December 2, 2024, 0:25

Seafood Towers at Margie’s in the Rockaways

Seafood Towers at Margie’s in the Rockaways

For some city dwellers, Rockaway Peninsula, in Queens, is exactly the opposite of its eponymous Ramones song (“It’s not hard, not far to reach / We can hitch a ride to Rockaway Beach”); rather, it is so hard and so far to reach that it’s merely a composite of faraway stories. There’s the one, from back in the nineteen-forties, of its middle-class resort heyday, and the one of sagging bungalows and drug-infested public housing under Robert Moses. Fast-forward to the past decade and there’s Hurricane Sandy, and the ravages of a once-in-a-century pandemic.

Part of the pleasure of dining at Margie’s is its earnest lack of frills and its familial atmosphere.

Terence Tubridy—who grew up in the Rockaways and is a partner at Margie’s, the flagship restaurant of the recently opened Rockaway Hotel—told me that, like his birthplace, his grandmother, after whom the restaurant is named, was a survivor. An Irish immigrant, she moved from Washington Heights to Rockaway and raised four kids while working as a server. “Our family history is also a Rockaway story,” Tubridy said. “Grandma Margie would have told it well at one of her parties. No one was a better host.”

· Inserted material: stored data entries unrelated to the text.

(* ===== verification/ReservationArtifact.v ===== *)
(** * The files of reservations in the archive ([core/src/reservation_artifact.rs])

    Their names, and finding the file of a reservation of a generation of the
    database, one at a time or many in one pass over the directory.  A name that
    is written is read back; the pass finds what the single lookups find. *)

From S2P Require Import Prelude.
From S2P Require Import RustStr.
From S2P Require Import RustText.

(** ** Names *)

(** @src core/src/reservation_artifact.rs:35-44 ParsedReservationArtifact *)
Record ParsedReservationArtifact := mkParsed { pa_id : Z; pa_generation : option ustr }.

(** @src core/src/reservation_artifact.rs:51-57 reservation_artifact_filename *)
Definition reservation_artifact_filename (generation : option ustr) (id : Z) : ustr :=
  match generation with
  | Some g => if negb (is_empty g) then u "id-" ++ dec id ++ u "-g" ++ g ++ u ".json" else u "id-" ++ dec id ++ u ".json"
  | None => u "id-" ++ dec id ++ u ".json"
  end.

(** [strip_suffix]. *)
Definition strip_suffix (s t : ustr) : option ustr := (@rev N) <$> strip_prefix (rev s) (rev t).

Definition is_ascii_hexdigit (c : N) : bool := ((48 <=? c) && (c <=? 57) || (65 <=? c) && (c <=? 70) || (97 <=? c) && (c <=? 102))%N.

(** @src core/src/reservation_artifact.rs:93-96 is_hex_token *)
Definition is_hex_token (s : ustr) : bool := negb (is_empty s) && forallb is_ascii_hexdigit s.

(** @src core/src/reservation_artifact.rs:67-91 parse_reservation_artifact_filename *)
Definition parse_reservation_artifact_filename (name : ustr) : option ParsedReservationArtifact :=
  rest ← strip_prefix (u "id-") name;
  stem ← strip_suffix (u ".json") rest;
  match split_once_str (u "-g") stem with
  | Some (id_part, generation) =>
      id ← parse_i64 id_part;
      if (id <=? 0) || is_empty generation || negb (is_hex_token generation) then None
      else Some (mkParsed id (Some generation))
  | None => id ← parse_i64 stem; if id <=? 0 then None else Some (mkParsed id None)
  end.
Lemma respond_contact_step now f t accept ttl db : links_wf db ->
  ok (respond_contact now f t accept ttl db).1 = ok (match consent_of db f t with None => inl tt | Some c => inr c end) /\
  links_wf (respond_contact now f t accept ttl db).2 /\
  forall from to, consent_of (respond_contact now f t accept ttl db).2 from to =
    if same_pair from to f t
    then consent_step (consent_of db from to) (if accept then Grant (link_expiry now ttl) else Refuse)
    else consent_of db from to.
Proof.
  intros Hwf. unfold respond_contact. unfold consent_of at 1.
  destruct (find_link f t db) as [row|] eqn:Ef; cbn -[update_links].
  2: { split; [done|]. split; [done|]. intros from to. destruct (same_pair from to f t) eqn:Es; [|done].
       unfold same_pair in Es. breflect. subst. unfold consent_of. rewrite Ef. by destruct accept. }
  set (g := fun r => mkLinkRow _ _ _ _ _). assert (keeps g) as Hg by done. split; [done|]. split.
  { apply update_links_wf; [done| |done]. intros r. unfold g. cbn. destruct accept; set_solver. }
  apply find_link_Some in Ef as [Hrow Hp]; [|done].
  intros from to. unfold consent_of. rewrite find_update_links by done.
  destruct (find_link from to db) as [r|] eqn:E; [|by destruct (same_pair _ _ _ _), accept].
  apply find_link_Some in E as [Hr Hp']; [|done]. unfold same_pair. cbn.
  destruct (al_id r =? al_id row) eqn:Ei.
  - apply Z.eqb_eq in Ei.
    assert (r = row) as -> by (apply (NoDup_key_inj al_id (link_rows db)); [apply Hwf|done..]).
    rewrite Hp in Hp'. injection Hp' as <- <-. rewrite !bool_decide_true by done.
    unfold g, link_consent. destruct accept; reflexivity.
  - destruct (bool_decide (f = from) && bool_decide (t = to)) eqn:Es; [exfalso|done].
    breflect. subst. assert (r = row) as -> by (apply (NoDup_key_inj pair_of (link_rows db)); [apply Hwf|done|done|congruence]).
    done.
Qed.

(** ** Histories *)

Lemma no_links_wf : links_wf no_links.
Proof. split; cbn; [apply NoDup_nil_2|by intros r ?%elem_of_nil|apply NoDup_nil_2|by intros r ?%elem_of_nil]. Qed.

Lemma apply_call_step db c : links_wf db ->
  links_wf (apply_call db c) /\
  forall from to, consent_of (apply_call db c) from to =
    match step_of from to c with None => consent_of db from to | Some o => consent_step (consent_of db from to) o end.
Proof.
  intros Hwf. destruct c as [s now f t reason ttl|s now t f accept ttl]; cbn [apply_call step_of];
    unfold request_tool, respond_tool; fold (same_pair (party f)); destruct (authorized s _ _) as [e|[]]; cbn [ok fst snd lift_link].
  - split; [done|]. intros from to. by rewrite andb_false_r.
  - destruct (request_contact_step now (party f) (party t) (default [] reason) (clamp_link_ttl 604800 ttl) db Hwf)
      as (_ & Hd & Hc). split; [done|]. intros from to. rewrite Hc, andb_true_r. fold (same_pair from to (party f) (party t)).
    by destruct (same_pair _ _ _ _).
  - split; [done|]. intros from to. by rewrite andb_false_r.
  - destruct (respond_contact_step now (party f) (party t) accept (clamp_link_ttl 2592000 ttl) db Hwf)
      as (_ & Hd & Hc). split; [done|]. intros from to. rewrite Hc, andb_true_r. fold (same_pair from to (party f) (party t)).
    by destruct (same_pair _ _ _ _).
Qed.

Cocktail hour might begin with an EZ-Pass, a crisp combination of vodka, lavender, lemon, and club soda that goes down as smoothly as seagulls following the breeze.

Cocktail hour might begin at the rooftop bar, with an EZ-Pass, a crisp combination of vodka, lavender, lemon, and club soda that goes down as smoothly as seagulls following the breeze. The bar shares an appetizer menu with the restaurant; in the gloaming, the seafood towers sparkle. When the oysters, cherrystone clams, and snow-crab claws arrive, their colors vivid enough to match the flaming sunset draped over the gray Manhattan skyline, you might take a languid sip of your drink and wonder why anyone would choose to live over there when she could curl up here.

Per the restaurant’s mission to hire local and revitalize the community, many of its young employees live nearby.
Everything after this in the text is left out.